Crowder, who has worked since the age of 12, has gone without a paycheck since July, and is now reduced to collecting cans and bottles just to buy food. He’s been a patient at Harmony Health for 12 years.

“They have a good, friendly reputation,” he adds. “They take care of everybody they can, however they can.”

Medical assistant Gloria Garcia echoes Crowder’s sentiments. A county without Harmony Health?

“I can’t even put words to it,” she sighs.

Despite the clinic’s financial challenges, Farrell is committed to further expansion.

On the drawing board is a new facility behind the existing strip mall that would put all the clinic’s services – including a health club — under one roof.

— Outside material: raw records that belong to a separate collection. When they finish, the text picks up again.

Lemma relinked_trans l ds ds1 ds2 : relinked l ds ds1 -> relinked l ds1 ds2 -> relinked l ds ds2.
Proof.
  intros H1 H2 i. destruct (H1 i) as [A1 A2], (H2 i) as [B1 B2]. split; [intros Hi; now rewrite B1, A1|].
  destruct (ds !! i), (ds1 !! i), (ds2 !! i); try done. destruct A2, B2. split; congruence.
Qed.

Lemma relinked_weaken l l' ds ds' : l ⊆ l' -> relinked l ds ds' -> relinked l' ds ds'.
Proof. intros Hl H i. destruct (H i) as [A1 A2]. split; [|done]. intros Hi. apply A1. set_solver. Qed.

Lemma linked_frame ds ds' prev first l : (forall i, i ∈ l -> ds' !! i = ds !! i) -> linked ds prev first l -> linked ds' prev first l.
Proof.
  revert prev first. induction l as [|x l IH]; intros prev first H; [done|]. cbn. intros (-> & p & Hp & Hv & Hl).
  split; [done|]. exists p. rewrite H by (now left). split; [done|]. split; [done|]. apply IH; [|done]. intros i Hi. apply H. now right.
Qed.

Lemma linked_present ds prev first l i : linked ds prev first l -> i ∈ l -> is_Some (ds !! i).
Proof.
  revert prev first. induction l as [|x l IH]; intros prev first; [intros _ Hi; now apply elem_of_nil in Hi|]. cbn.
  intros (_ & p & Hp & _ & Hl) [->|Hi]%elem_of_cons; eauto.
Qed.

(** A change of links. *)
Definition keeps_flags (f : PageDescriptor -> PageDescriptor) : Prop := forall p, free_order (f p) = free_order p /\ is_free (f p) = is_free p.

Lemma change_ret i f ds p : ds !! i = Some p -> change i f ds = Done (<[i := f p]> ds).
Proof. intros H. unfold change, descriptor. now rewrite H. Qed.

Lemma change_relinked l i f ds p : keeps_flags f -> i ∈ l -> ds !! i = Some p -> relinked l ds (<[i := f p]> ds).
Proof.
  intros Hf Hi Hp j. split; [intros Hj; apply lookup_insert_ne; intros ->; done|]. destruct (decide (i = j)) as [<-|Hne].
  - rewrite lookup_insert_eq, Hp. apply Hf.
  - rewrite lookup_insert_ne by done. now destruct (ds !! j).
Qed.

(** The first node of a list now points back to [prev']. *)
Lemma relink_first ds prev prev' first l : linked ds prev first l -> NoDup l ->
  exists ds', change_some first (with_prev prev') ds = Done ds' /\ linked ds' prev' first l /\ relinked l ds ds'.
Proof.
  destruct l as [|x l]; cbn [linked].
  - intros -> _. exists ds. split; [done|]. split; [done|apply relinked_refl].
  - intros (-> & p & Hp & _ & Hl) [Hx Hn]%NoDup_cons. exists (<[x := with_prev prev' p]> ds). cbn [change_some]. rewrite (change_ret x _ ds p Hp).
    split; [done|]. split; [|apply change_relinked; [done|now left|done]]. split; [done|]. exists (with_prev prev' p). rewrite lookup_insert_eq.
    split; [done|]. split; [done|]. apply (linked_frame ds); [|done]. intros i Hi. apply lookup_insert_ne. now intros ->.
Qed.

Lemma prepend_ret ds first l x : linked ds None first l -> NoDup l -> x ∉ l -> is_Some (ds !! x) ->
  exists ds', list_prepend first x ds = Done (Some x, ds') /\ linked ds' None (Some x) (x :: l) /\ relinked (x :: l) ds ds'.
Proof.
  intros Hl Hn Hx [p Hp]. unfold list_prepend. rewrite (change_ret x _ ds p Hp). unfold mbind, result_bind.
  set (p1 := with_prev None (with_next first p)). set (ds1 := <[x := p1]> ds).
  assert (R1 : relinked (x :: l) ds ds1) by (unfold ds1, p1; apply (change_relinked _ _ (fun p => with_prev None (with_next first p))); [done|now left|done]).
  assert (L1 : linked ds1 None first l).
  { apply (linked_frame ds); [|done]. intros i Hi. apply lookup_insert_ne. now intros ->. }
  destruct (relink_first ds1 None (Some x) first l L1 Hn) as (ds2 & -> & L2 & R2).
  exists ds2. split; [done|]. split; [|apply (relinked_trans _ _ ds1); [done|apply (relinked_weaken l); [set_solver|done]]].
  cbn. split; [done|]. exists p1. split; [|split; [done|]].
  - rewrite (proj1 (R2 x) Hx). apply lookup_insert_eq.
  - done.
Qed.

Lemma popFirst_ret ds x l first : linked ds None first (x :: l) -> NoDup (x :: l) ->
  exists first' ds', list_popFirst first ds = Done (Some x, first', ds') /\ linked ds' None first' l /\ relinked (x :: l) ds ds'.
Proof.
  cbn [linked]. intros (-> & p & Hp & Hv & Hl) [Hx Hn]%NoDup_cons. unfold list_popFirst, descriptor. rewrite Hp. unfold mbind, result_bind.
  destruct (relink_first ds (Some x) None (next_node p) l Hl Hn) as (ds1 & -> & L1 & R1).
  assert (Hp1 : ds1 !! x = Some p) by now rewrite (proj1 (R1 x) Hx). rewrite (change_ret x _ ds1 p Hp1).
  eexists _, _. split; [done|]. split.
  - apply (linked_frame ds1); [|done]. intros i Hi. apply lookup_insert_ne. now intros ->.
  - apply (relinked_trans _ _ ds1); [apply (relinked_weaken l); [set_solver|done]|].
    apply (change_relinked _ _ (fun p => with_prev None (with_next None p))); [done|now left|done].
Qed.

Lemma linked_middle ds x y l1 l2 : forall prev first, linked ds prev first (l1 ++ y :: x :: l2) ->
  exists py px, ds !! y = Some py /\ ds !! x = Some px /\ prev_node px = Some y /\ linked ds (Some x) (next_node px) l2 /\
    forall ds' n, (forall i, i ∈ l1 -> ds' !! i = ds !! i) -> ds' !! y = Some (with_next n py) -> linked ds' (Some y) n l2 ->
      linked ds' prev first (l1 ++ y :: l2).
Proof.
  induction l1 as [|z l1 IH]; intros prev first; cbn [app linked].
  - intros (-> & py & Hy & Hv & Hx & px & Hpx & Hpv & Hl). exists py, px. split; [done|]. split; [done|]. split; [done|]. split; [done|].
    intros ds' n _ Hy' Hl'. split; [done|]. exists (with_next n py). done.
  - intros (-> & pz & Hz & Hv & Hl). destruct (IH _ _ Hl) as (py & px & H1 & H2 & H3 & H4 & H5). exists py, px.
    split; [done|]. split; [done|]. split; [done|]. split; [done|]. intros ds' n Hi Hy' Hl'. split; [done|]. exists pz.
    rewrite Hi by (now left). split; [done|]. split; [done|]. apply (H5 ds' n); [|done|done]. intros i Hin. apply Hi. now right.
Qed.

Lemma remove_ret ds x l1 l2 first : linked ds None first (l1 ++ x :: l2) -> NoDup (l1 ++ x :: l2) ->
  exists first' ds', list_remove first x ds = Done (first', ds') /\ linked ds' None first' (l1 ++ l2) /\ relinked (l1 ++ x :: l2) ds ds'.
Proof.
  intros Hl Hn. apply NoDup_app in Hn as Hn'. destruct Hn' as (N1 & N2 & [Nx N3]%NoDup_cons).
  assert (Hclear : forall ds1 p, ds1 !! x = Some p -> forall l, x ∈ l -> relinked l ds1 (<[x := with_prev None (with_next None p)]> ds1)).
  { intros ds1 p Hp l Hx. now apply (change_relinked _ _ (fun p => with_prev None (with_next None p))). }
  unfold list_remove, descriptor. destruct l1 as [|y l1 _] using rev_ind.
  - cbn [app linked] in *. destruct Hl as (-> & p & Hp & Hv & Hl). rewrite Hp. unfold mbind, result_bind. rewrite Hv. cbn [change_some].
    destruct (relink_first ds (Some x) None (next_node p) l2 Hl N3) as (ds1 & -> & L1 & R1).
    assert (Hp1 : ds1 !! x = Some p) by now rewrite (proj1 (R1 x) Nx). rewrite (change_ret x _ ds1 p Hp1).
    eexists _, _. split; [done|]. split; [apply (linked_frame ds1); [|done]; intros i Hi; apply lookup_insert_ne; now intros ->|].
    apply (relinked_trans _ _ ds1); [apply (relinked_weaken l2); [set_solver|done]|]. apply Hclear; [done|now left].
  - rewrite <- app_assoc in *. cbn [app] in *. apply NoDup_app in N1 as (N1 & N4 & _).
    assert (Hy : y <> x /\ (y ∉ l2) /\ x ∉ l1).
    { split; [intros ->; apply (N2 x); set_solver|]. split; [intros H; apply (N2 y); set_solver|]. intros H. apply (N2 x); set_solver. }
    destruct Hy as (Hyx & Hy2 & Hx1). assert (H12 : forall i, i ∈ l1 -> (i ∉ l2) /\ i <> y /\ i <> x).
    { intros i Hi. split; [intros H; apply (N2 i); set_solver|]. split; [intros ->; apply (N4 y); set_solver|]. intros ->. done. }
    destruct (linked_middle ds x y l1 l2 None first Hl) as (py & px & Py & Px & Pv & Lx & Hre).
    rewrite Px. unfold mbind, result_bind. rewrite Pv. cbn [change_some]. rewrite (change_ret y _ ds py Py).
    set (ds1 := <[y := with_next (next_node px) py]> ds).
    assert (L1 : linked ds1 (Some x) (next_node px) l2) by (apply (linked_frame ds); [|done]; intros i Hi; apply lookup_insert_ne; now intros ->).
    destruct (relink_first ds1 (Some x) (Some y) (next_node px) l2 L1 N3) as (ds2 & -> & L2 & R2).
    assert (Hx2 : ds2 !! x = Some px) by (rewrite (proj1 (R2 x) Nx); unfold ds1; now rewrite lookup_insert_ne). rewrite (change_ret x _ ds2 px Hx2).
    eexists _, _. split; [done|]. rewrite <- app_assoc. cbn [app]. split.
    + apply (Hre _ (next_node px)).
      * intros i Hi. destruct (H12 i Hi) as (I1 & I2 & I3). rewrite lookup_insert_ne, (proj1 (R2 i) I1) by done. now apply lookup_insert_ne.
      * rewrite lookup_insert_ne, (proj1 (R2 y) Hy2) by done. apply lookup_insert_eq.
      * apply (linked_frame ds2); [|done]. intros i Hi. apply lookup_insert_ne. now intros ->.
    + apply (relinked_trans _ _ ds1); [apply (change_relinked _ _ (with_next (next_node px))); [done|set_solver|done]|].
      apply (relinked_trans _ _ ds2); [apply (relinked_weaken l2); [set_solver|done]|]. apply Hclear; [done|set_solver].
Qed.

(** ** The invariant *)

(** A free block of order [o] starts at page [i]. *)
Definition block (ds : Descriptors) (i : Z) (o : nat) : Prop := exists p, ds !! i = Some p /\ is_free p = true /\ free_order p = o.

Definition in_block (i : Z) (o : nat) (x : Z) : Prop := i <= x < i + block_pages o.

(** A page of a free block. *)
Definition free_at (b : Buddy) (x : Z) : Prop := exists i o, block (descriptors b) i o /\ in_block i o x.

(** The list of order [o]. *)
Definition order_list (b : Buddy) (o : nat) (l : list Z) : Prop := exists first,
  free_lists b !! o = Some first /\ linked (descriptors b) None first l /\ NoDup l /\
  nr_free b !! o = Some (Z.of_nat (length l)) /\ forall i, i ∈ l <-> block (descriptors b) i o.

Definition fits (n i : Z) (o : nat) : Prop := (o < num_orders)%nat /\ 0 <= i /\ i mod block_pages o = 0 /\ i + block_pages o <= n.

Record buddy_ok (n : Z) (b : Buddy) : Prop := {
  bk_limit : n mod block_pages max_order = 0 /\ 0 <= n < 2 ^ 32;
  bk_array : forall i, is_Some (descriptors b !! i) <-> 0 <= i < n;
  bk_lists : forall o, (o < num_orders)%nat -> exists l, order_list b o l;
  bk_blocks : forall i o, block (descriptors b) i o -> fits n i o;
  bk_disjoint : forall i o j u x, block (descriptors b) i o -> block (descriptors b) j u -> in_block i o x -> in_block j u x -> i = j;
}.

Lemma block_pages_pow o : block_pages o = 2 ^ Z.of_nat o.
Proof. unfold block_pages. rewrite Z.shiftl_mul_pow2 by lia. lia. Qed.

Lemma block_pages_pos o : 0 < block_pages o.
Proof. rewrite block_pages_pow. lia. Qed.

Lemma block_pages_S o : block_pages (S o) = 2 * block_pages o.
Proof. rewrite !block_pages_pow, Nat2Z.inj_succ, Z.pow_succ_r by lia. done. Qed.

Lemma in_block_first i o : in_block i o i.
Proof. unfold in_block. pose proof (block_pages_pos o). lia. Qed.

Lemma block_order ds i o u : block ds i o -> block ds i u -> o = u.
Proof. intros (p & Hp & _ & <-) (q & Hq & _ & <-). congruence. Qed.

Lemma block_relinked l ds ds' i o : relinked l ds ds' -> block ds' i o <-> block ds i o.
Proof.
  intros H. destruct (H i) as [_ H2]. unfold block. destruct (ds !! i) as [p|], (ds' !! i) as [p'|]; try done.
  destruct H2 as [E1 E2]. split; intros (q & [= <-] & Hf & Ho); eexists; (split; [done|]); split; congruence.
Qed.

Lemma length_bound n l : NoDup l -> (forall i, i ∈ l -> 0 <= i < n) -> 0 <= n -> Z.of_nat (length l) <= n.
Proof.
  intros Hn Hi H0. assert (Hs : (list_to_set l : gset Z) ⊆ list_to_set (seqZ 0 n)).
  { intros i. rewrite !elem_of_list_to_set, elem_of_seqZ. intros H. specialize (Hi i H). lia. }
  apply subseteq_size in Hs. rewrite !size_list_to_set, length_seqZ in Hs by (done || apply NoDup_seqZ). lia.
Qed.

(** ** A block on its list and off it *)

Lemma add_count_ret o d b c : nr_free b !! o = Some c -> 0 <= c + d < 2 ^ 32 ->
  add_count o d b = Done (MkBuddy (descriptors b) (free_lists b) (<[o := c + d]> (nr_free b)) (ram b)).
Proof. intros Hc Hd. unfold add_count. rewrite Hc. now rewrite (proj2 (Z.leb_le _ _)), (proj2 (Z.ltb_lt _ _)) by lia. Qed.

(** A list whose nodes do not change. *)
Lemma other_lists b b' ls u : order_list b u ls ->
  free_lists b' !! u = free_lists b !! u -> nr_free b' !! u = nr_free b !! u ->
  (forall i, i ∈ ls -> descriptors b' !! i = descriptors b !! i) ->
  (forall i, block (descriptors b') i u <-> block (descriptors b) i u) -> order_list b' u ls.
Proof.
  intros (first & F1 & F2 & F3 & F4 & F5) E1 E2 Hi Hb. exists first. rewrite E1, E2. split; [done|].
  split; [now apply (linked_frame (descriptors b))|]. split; [done|]. split; [done|]. intros i. now rewrite Hb.
Qed.

Lemma order_list_nodes n b o l i : buddy_ok n b -> order_list b o l -> i ∈ l -> 0 <= i < n.
Proof.
  intros Hb (first & _ & _ & _ & _ & F5) Hi. apply F5 in Hi as (p & Hp & _). apply (bk_array _ _ Hb). eauto.
Qed.

(** What [addBlock] leaves. *)
Definition block_added (n : Z) (i : Z) (o : nat) (b b' : Buddy) : Prop :=
  buddy_ok n b' /\ ram b' = ram b /\
  (forall j u, block (descriptors b') j u <-> block (descriptors b) j u \/ (j = i /\ u = o)) /\
  forall j, j <> i -> (forall u, ~ block (descriptors b) j u) -> descriptors b' !! j = descriptors b !! j.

Farrell says her biggest health struggle is not treating her patients, but a lack of vision by health executives. She cites the failure of Yuba County officials to recognize and solve rampant health problems in the county, including high blood pressure, diabetes, and obesity.

Most county officials are either “two years away from retirement,” says Farrell, or throw their hands up in hopelessness.

Still, she soldiers on and to many is the guiding light for the county’s future.

“Her clinic and community involvement also force other care providers to up their game in order to compete,” says Griego. “Her presence in Yuba County is a win for all of us.”